§ Brief
Where the records below show a line containing "A shallow embedding of the components", start copying; end with the line containing "JavaScript numbers are", and copy it too.

§ Data for the task
Lemma revenue_row_Revenue k v : cell (revenue_row (k, v)) "Revenue" = v.
Proof.
  unfold revenue_row, cell. simpl.
  rewrite lookup_insert_ne by done. rewrite lookup_insert_eq. simpl.
  destruct k as [|m k]; simpl.
  - by rewrite lookup_insert_eq.
  - rewrite lookup_insert_ne by done. by rewrite lookup_insert_eq.
Qed.

Lemma revenue_row_Month m v : cell (revenue_row ([m], v)) "Month" = m.
Proof.
  unfold revenue_row, cell. simpl.
  rewrite lookup_insert_eq. simpl. by rewrite lookup_insert_eq.
Qed.

Lemma month_group_rows (rs : list (gmap string value)) m :
  map (λ r, cell r "LineTotal")
      (List.filter (λ r, key_present ["Month"] r
                        && keys_eqb (key_of ["Month"] r) [VTime m])
         (map (λ r, <["Month" := month_cell (cell r "InvoiceDate")]> r) rs))
  = map (λ r, cell r "LineTotal") (List.filter (in_month m) rs).
Proof.
  induction rs as [|r rs IH]; simpl; [done|].
  unfold key_present at 1, key_of at 1, in_month at 1. simpl. rewrite cell_insert.
  destruct (cell r "InvoiceDate") eqn:E; simpl; try exact IH.
  destruct (month_start t =? m); simpl; [|exact IH].
  f_equal; [by apply cell_insert_ne|exact IH].
Qed.

Lemma revenue_by_month_run self h S R :
  h !! sales_df self = Some S →
  returned (revenue_by_month self h) = Ok R →
  ∃ W g,
    rows W = map (λ r, <["Month" := month_cell (cell r "InvoiceDate")]> r) (rows S)
    ∧ Forall (λ r, match cell r "InvoiceDate" with
                   | VTime _ | VNull => True
                   | _ => False
                   end) (rows S)
    ∧ groupby_sum ["Month"] "LineTotal" W = Ok g
    ∧ rows R ≡ₚ map revenue_row g.
Proof.
  intros HS Hret.
  eapply (returned_wp _ _ _ (λ R, ∃ W g, _ ∧ _ ∧ _ ∧ rows R ≡ₚ _)); [exact Hret|].
  clear Hret. unfold revenue_by_month.
  repeat wp_step h. returned_owned.
  match goal with
  | Hd : df_getitem "InvoiceDate" _ = Ok _, Hm : dt _ _ = Ok _,
    Hs : df_setitem "Month" _ _ = Ok ?W, Hg : groupby_sum _ _ _ = Ok ?g,
    Hsort : df_sort_values _ _ _ = Ok _ |- _ =>
      destruct (with_month_rows _ _ _ _ Hd Hm Hs) as [Hrows Hdt];
      exists W, g; split; [exact Hrows|]; split; [exact Hdt|]; split; [exact Hg|];
      rewrite (df_sort_values_Permutation _ _ _ _ Hsort); by rewrite rename_reset_rows
  end.
Qed.

(** Each returned row is a month with, as [Revenue], the sum of [LineTotal]
    over the rows of the sales table that fall in that month. *)
Lemma revenue_by_month_row self h S R r :
  h !! sales_df self = Some S →
  returned (revenue_by_month self h) = Ok R →
  r ∈ rows R →
  ∃ m, cell r "Month" = VTime m
       ∧ cell r "Revenue"
         = VNum (column_total "LineTotal" (List.filter (in_month m) (rows S))).
Proof.
  intros HS Hret Hr.
  destruct (revenue_by_month_run _ _ _ _ HS Hret) as (W & g & HW & Hdt & Hg & HR).
  rewrite HR in Hr. apply list_elem_of_In, in_map_iff in Hr as ([k v] & <- & Hkv).
  rewrite (groupby_sum_Ok _ _ _ _ Hg) in Hkv.
  apply in_map_iff in Hkv as (k' & [= <- <-] & Hk).
  apply group_keys_In in Hk as (w & Hw & Hp & ->).
  rewrite HW in Hw. apply in_map_iff in Hw as (s & <- & Hs).
  unfold key_present, key_of in *. simpl in Hp. rewrite cell_insert in Hp.
  simpl. rewrite cell_insert.
  destruct (cell s "InvoiceDate") as [| | |t] eqn:E; try done. simpl.
  exists (month_start t). split; [apply revenue_row_Month|].
  rewrite revenue_row_Revenue. f_equal. unfold column_total, group_rows.
  rewrite HW. f_equal. apply month_group_rows.
Qed.

(** ** The Analyzer's copy of the sales table *)

Lemma owns_mono (h0 h h' : heap) l V :
  owns h0 h l V → h `prefix_of` h' → owns h0 h' l V.
Proof.
  intros (Hpre & Hl & HV) Hh. split; [by etrans|]. split; [done|].
  by eapply prefix_lookup_Some.
Qed.

Section init.
Context (parse_datetime : value → option Z).

Lemma coerced_datetime S0 dates :
  df_getitem "InvoiceDate" S0 = Ok dates →
  is_datetime64_any_dtype dates = true →
  coerced parse_datetime S0 S0.
Proof.
  intros [_ ->]%df_getitem_Ok Hdt. unfold coerced.
  unfold is_datetime64_any_dtype in Hdt.
  induction (rows S0) as [|r rs IH]; simpl in *; [constructor|]. constructor.
  - apply andb_prop in Hdt as [Hr _]. by destruct (cell r "InvoiceDate").
  - apply IH. by apply andb_prop in Hdt as [_ ?].
Qed.

Lemma coerced_setitem S0 dates S :
  df_getitem "InvoiceDate" S0 = Ok dates →
  df_setitem "InvoiceDate" (to_datetime parse_datetime dates) S0 = Ok S →
  coerced parse_datetime S0 S.
Proof.
  intros [_ ->]%df_getitem_Ok [HS _]%df_setitem_Ok. unfold coerced. rewrite HS.
  unfold to_datetime. rewrite map_map, zip_with_map_r. clear HS.
  induction (rows S0) as [|r rs IH]; simpl; [constructor|].
  constructor; [|done]. by rewrite cell_insert, cell_insert_ne.
Qed.
(** C9 (amended).  When the root path is accepted by the driver (it has at
    most [MAX_PATH - 3] characters and something exists there) and, as the
    walker receives it, is matched by an exclusion pattern, the run is a
    success: the walker returns at once and hashes nothing, the digest of
    the empty message is printed, and the exit status is 0. *)
Theorem C9_excluded_root_is_a_success {shlwapi : Shlwapi} {openssl : OpenSSL}
        w prog argv1 args o n
        (Hparse : parse_args w args no_options = inl o)
        (Hlen : length argv1 <= MAX_PATH - 3)
        (Htarget : target w = Some n)
        (Hmatch : exists spec,
            In spec (excludeSpecList o)
            /\ PathMatchSpec (root_path n argv1) spec = true) :
  let h := selected o in
  let run := _tmain w (prog :: argv1 :: args) in
  walk o argv1 n = (0%Z, enter (root_path n argv1) (initial o argv1))
  /\ exit_status run = 0%Z
  /\ pbDigest run = Some (digest h [])
  /\ stdout run
     = banner ++ using_line h argv1
       ++ (GetID h ++ L " (" ++ dec (GetHashSize h) ++ L " bytes) = "
           ++ flat_map hex2 (digest h []) ++ [newline])
       ++ WaitForExit (bDontWait o).
Proof.
  intros h run.
  assert (walk o argv1 n = (0%Z, enter (root_path n argv1) (initial o argv1)))
    as Hwalk.
  { unfold walk. apply HashTree_skipped, skipped_iff. split; [|exact Hmatch].
    assert (length (root_path n argv1) <= length argv1) as Hroot.
    { destruct n; simpl; [lia|]. unfold strip_trailing.
      destruct (_ || _); [|lia].
      destruct argv1 as [|c rest]; [simpl; lia|].
      rewrite (app_removelast_last (l := c :: rest) 0%N) at 2 by discriminate.
      rewrite length_app. simpl. lia. }
    unfold MAX_PATH in *. lia. }
  split; [exact Hwalk|]. unfold run.
  rewrite (tmain_accepts w prog argv1 args o n Hparse Hlen Htarget).
  rewrite (report_success o argv1 n _ Hwalk).
  unfold stdout_result. rewrite hex_digest_all.
  repeat split.
Qed.
(** * cf_ai_latency_explorer: the edge directory, the stream reassembler,
      the Worker and the views

    A shallow embedding of the components of the repository that carry
    correctness properties:

    - [src/data/edges.ts]: the static table [EDGE_LOCATIONS], the linear scan
      [findNearestEdge] over the Haversine distance, and [getEdgeByCode];
    - [client/src/App.tsx], [handleSendMessage]: the loop that turns the
      chunked byte stream of the chat reply into the growing answer text,
      the request it sends and the messages of the conversation it keeps;
    - [src/index.ts]: the routes of the Worker, the answers of its JSON
      endpoints and the messages its chat endpoint gives to the model;
    - [components/Chat.tsx] and [components/WorldMap.tsx]: the form, the
      connected edge, the flags, the zoom and the pan.

    JavaScript numbers are IEEE 754 binary64 values, modelled by Rocq's
    primitive [float]; JavaScript strings are sequences of UTF-16 code units,
    modelled by lists of code units.  What the source calls and does not
    define ([Math], [TextDecoder], [String.prototype], [JSON]) is modelled
    after ECMA-262 and the WHATWG Encoding standard. *)

From Stdlib Require Import ZArith NArith PArith List Bool Ascii String Lia.
From Stdlib Require Import Floats.
Import ListNotations.

Set Warnings "-inexact-float,-register-all".
#[local] Open Scope bool_scope.
#[local] Open Scope list_scope.

(** * Part I: the model *)

(** ** JavaScript strings *)

(** A string is its sequence of UTF-16 code units. *)
Definition jsstring := list N.

(** The string an ASCII literal of the source denotes. *)
Definition lit (s : string) : jsstring :=
  map (fun c => N.of_nat (nat_of_ascii c)) (list_ascii_of_string s).

(** Strict equality [===] of two strings: the same code units in the same
    order. *)
Fixpoint str_eqb (a b : jsstring) : bool :=
  match a, b with
  | [], [] => true
  | x :: a', y :: b' => N.eqb x y && str_eqb a' b'
  | _, _ => false
  end.

(** The double quote and the line feed, which a literal cannot hold. *)
Definition dquote : string := String (ascii_of_nat 34) EmptyString.

Definition line_feed : string := String (ascii_of_nat 10) EmptyString.

(** ** The Math object

    [Math.sin], [Math.cos], [Math.atan2] and the exponentiation operator are
    implementation-approximated in ECMAScript: the language fixes their
    values at special arguments only.  The distance is therefore computed
    over an arbitrary library [M]. *)
Record MathLib : Type := {
  Math_sin : float -> float;
  Math_cos : float -> float;
  Math_atan2 : float -> float -> float;
  (** [x ** 2], that is Number::exponentiate(x, 2) *)
  pow2 : float -> float
}.
(** * contributors.py: counting unique contributors across repositories

    A shallow embedding of [src/contributors.py] and the properties of
    its three functions: [since_datetime], [find_recent_contributors]
    and [main].

    Modelling conventions.
    - A Python [str] is the [string] of its UTF-8 encoding; the order
      of the code points is then the lexicographic order on the bytes
      ([String.compare]), and [str.lower] is modelled on the code
      points, with the case tables of Unicode.
    - A Python [dict] is an association list in insertion order: a
      store to an existing key replaces the value in place, a store to
      a new key appends the entry.
    - Exceptions are values of [exn]; a computation that may raise
      returns a [result].
    - Calls to the logger and to [print] are recorded, in order, in a
      trace of [event]s that every effectful function returns next to
      its result.
    - The remote API client is a value of type [Github]: a snapshot of
      what the hosting platform answers, the same for a path each time
      it is asked.  What the loop of [main] does when a name listed
      twice is answered differently is stated on [aggregate], which
      takes the mappings as they come. *)

From Stdlib Require Import List String Ascii NArith ZArith Lia Bool Arith.
From Stdlib Require Import Sorted Permutation.
Import ListNotations.

Local Open Scope string_scope.
Local Open Scope list_scope.

(** ** Python dictionaries keyed by strings *)

Module Dict.

Definition dict (V : Type) : Type := list (string * V).

Section Ops.
Context {V : Type}.

Definition empty : dict V := [].

(** [d.get(k)]: the value stored under [k], if any. *)
Fixpoint get (k : string) (d : dict V) : option V :=
  match d with
  | [] => None
  | (k', v) :: d' => if String.eqb k k' then Some v else get k d'
  end.

(** [k in d] *)
Definition mem (k : string) (d : dict V) : bool :=
  match get k d with Some _ => true | None => false end.

(** [d[k] = v]: overwrite in place when [k] is a key, append otherwise. *)
Fixpoint set (k : string) (v : V) (d : dict V) : dict V :=
  match d with
  | [] => [(k, v)]
  | (k', v') :: d' =>
      if String.eqb k k' then (k', v) :: d' else (k', v') :: set k v d'
  end.

(** [d.items()], [d.keys()], [len(d)] *)
Definition items (d : dict V) : list (string * V) := d.
Definition keys (d : dict V) : list string := map fst d.
Definition len (d : dict V) : nat := List.length d.
(** * SignGPT Crew Server: the HTTP handlers of [app.py]

    A shallow embedding of the module-level code and of the request
    handlers of [src/app.py], and of the script [src/main.py], with the
    properties of them that the specification states and further ones
    read off the code.

    What the module imports is kept abstract:
    - [str.upper] and [str()] of an [HTTPException] are the two fields
      of the class [Runtime];
    - the crew pipeline ([SginGPTCrew().sgin_gpt_crew().kickoff]) is an
      oracle giving, for the n-th kickoff and its inputs, what the call
      does: it returns a result or it raises;
    - the file system and [json.load] are the value of type
      [dataset_file] that start-up is run on. *)

From stdpp Require Import base option list strings gmap pretty.

Local Open Scope Z_scope.

(** ** Python values the module handles *)

(** Exceptions.  [HTTPException] derives from [Exception]; [PyExc] is an
    instance of any other class deriving from [Exception], [PyBaseExc]
    one of a class deriving from [BaseException] only ([SystemExit],
    [KeyboardInterrupt]).  [text] is what [str(e)] gives.  The
    [__cause__] that [raise ... from] records only shows in tracebacks
    and is left out. *)
Inductive pyexc : Type :=
| HTTPException (status_code : Z) (detail : string)
| PyExc (cls : string) (text : string)
| PyBaseExc (cls : string) (text : string).

(** [isinstance(e, Exception)], the test of an [except Exception] clause. *)
Definition isinstance_Exception (e : pyexc) : bool :=
  match e with
  | HTTPException _ _ => true
  | PyExc _ _ => true
  | PyBaseExc _ _ => false
  end.

(** [isinstance(e, FileNotFoundError)]. *)
Definition isinstance_FileNotFoundError (e : pyexc) : bool :=
  match e with
  | PyExc cls _ => bool_decide (cls = "FileNotFoundError")
  | _ => false
  end.

(** The result of running a piece of Python: a value, or an exception
    on its way up. *)
Inductive outcome (A : Type) : Type :=
| Return (a : A)
| Raise (e : pyexc).
Arguments Return {A} a.
Arguments Raise {A} e.

(** What the module takes from its libraries. *)
Class Runtime : Type := {
  upper : string → string;                    (* str.upper *)
  str_HTTPException : Z → string → string     (* HTTPException.__str__ *)
}.

(** [str(e)]. *)
Definition str `{Runtime} (e : pyexc) : string :=
  match e with
  | HTTPException status_code detail => str_HTTPException status_code detail
  | PyExc _ text => text
  | PyBaseExc _ text => text
  end.

(** Truth value of a string, of a list, and of what [os.getenv] returns
    ([None] when the variable is unset). *)
Definition bool_str (s : string) : bool :=
  match s with
  | EmptyString => false
  | String _ _ => true
  end.

Definition bool_list {A : Type} (l : list A) : bool :=
  match l with
  | [] => false
  | _ :: _ => true
  end.

Definition bool_getenv (v : option string) : bool :=
  match v with
  | None => false
  | Some s => bool_str s
  end.

(** [len]. *)
Definition len {A : Type} (l : list A) : Z := Z.of_nat (length l).

(** ** Dictionaries in insertion order

    A Python [dict] keeps its keys in the order of their first
    insertion; assigning to a key that is present replaces the value
    where it stands. *)
Module PyDict.
Section dict.
Context {V : Type}.

Definition t : Type := list (string * V).

Definition empty : t := [].

(** [d[k] = v] *)
Fixpoint setitem (d : t) (k : string) (v : V) : t :=
  match d with
  | [] => [(k, v)]
  | (k', v') :: d' =>
      if String.eqb k' k then (k', v) :: d'
      else (k', v') :: setitem d' k v
  end.

(** [d[k]]; [None] stands for [KeyError]. *)
Fixpoint getitem (d : t) (k : string) : option V :=
  match d with
  | [] => None
  | (k', v') :: d' => if String.eqb k' k then Some v' else getitem d' k
  end.

(** [iter(d)]: the keys. *)
Definition keys (d : t) : list string := map fst d.

(** The values, in the order of [keys]. *)
Definition values (d : t) : list V := map snd d.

§ Exercise answer
    A shallow embedding of the components of the repository that carry
    correctness properties:

    - [src/data/edges.ts]: the static table [EDGE_LOCATIONS], the linear scan
      [findNearestEdge] over the Haversine distance, and [getEdgeByCode];
    - [client/src/App.tsx], [handleSendMessage]: the loop that turns the
      chunked byte stream of the chat reply into the growing answer text,
      the request it sends and the messages of the conversation it keeps;
    - [src/index.ts]: the routes of the Worker, the answers of its JSON
      endpoints and the messages its chat endpoint gives to the model;
    - [components/Chat.tsx] and [components/WorldMap.tsx]: the form, the
      connected edge, the flags, the zoom and the pan.

    JavaScript numbers are IEEE 754 binary64 values, modelled by Rocq's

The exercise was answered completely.